Lemma voters_length instance_id self :
  Z.of_nat (List.length (voters instance_id self))
  = dict_len (declarations_of instance_id self).
Proof. unfold voters, dict_keys, dict_len. now rewrite length_map. Qed.

Lemma hasViewChangeQuorum_run instance_id self :
  _hasViewChangeQuorum instance_id self
  = (self,
     Returned (get_strong_quorum (f self)
               <=? Z.of_nat (List.length (voters instance_id self)))).
Proof.
  unfold _hasViewChangeQuorum. run_py. rewrite voters_length.
  destruct (Z.gtb_spec
              (get_strong_quorum (f self)
               - dict_len (declarations_of instance_id self)) 0) as [H|H];
    destruct (Z.leb_spec
                (get_strong_quorum (f self))
                (dict_len (declarations_of instance_id self))) as [H'|H'];
    try reflexivity; lia.
Qed.

Lemma has_view_change_from_primary_run instance_id self :
  has_view_change_from_primary instance_id self
  = (self,
     if totalNodes (node self) =? 0 then Raised ZeroDivisionError
     else Returned (dict_mem String.eqb (expected_primary_of instance_id self)
                             (declarations_of instance_id self))).
Proof.
  unfold has_view_change_from_primary, bind at 1, get.
  unfold bind. rewrite who_is_the_next_primary_run.
  destruct (totalNodes (node self) =? 0); [reflexivity|].
  destruct (dict_mem String.eqb _ _); reflexivity.
Qed.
■ ■ ■
• **Exercise objective**:
Repeat the listing above exactly, keeping every word as it stands.

• **Solution below**:
Lemma voters_length instance_id self :
  Z.of_nat (List.length (voters instance_id self))
  = dict_len (declarations_of instance_id self).
Proof. unfold voters, dict_keys, dict_len. now rewrite length_map. Qed.

Lemma hasViewChangeQuorum_run instance_id self :
  _hasViewChangeQuorum instance_id self
  = (self,
     Returned (get_strong_quorum (f self)
               <=? Z.of_nat (List.length (voters instance_id self)))).
Proof.
  unfold _hasViewChangeQuorum. run_py. rewrite voters_length.
  destruct (Z.gtb_spec
              (get_strong_quorum (f self)
               - dict_len (declarations_of instance_id self)) 0) as [H|H];
    destruct (Z.leb_spec
                (get_strong_quorum (f self))
                (dict_len (declarations_of instance_id self))) as [H'|H'];
    try reflexivity; lia.
Qed.

Lemma has_view_change_from_primary_run instance_id self :
  has_view_change_from_primary instance_id self
  = (self,
     if totalNodes (node self) =? 0 then Raised ZeroDivisionError
     else Returned (dict_mem String.eqb (expected_primary_of instance_id self)
                             (declarations_of instance_id self))).
Proof.
  unfold has_view_change_from_primary, bind at 1, get.
  unfold bind. rewrite who_is_the_next_primary_run.
  destruct (totalNodes (node self) =? 0); [reflexivity|].
  destruct (dict_mem String.eqb _ _); reflexivity.
Qed.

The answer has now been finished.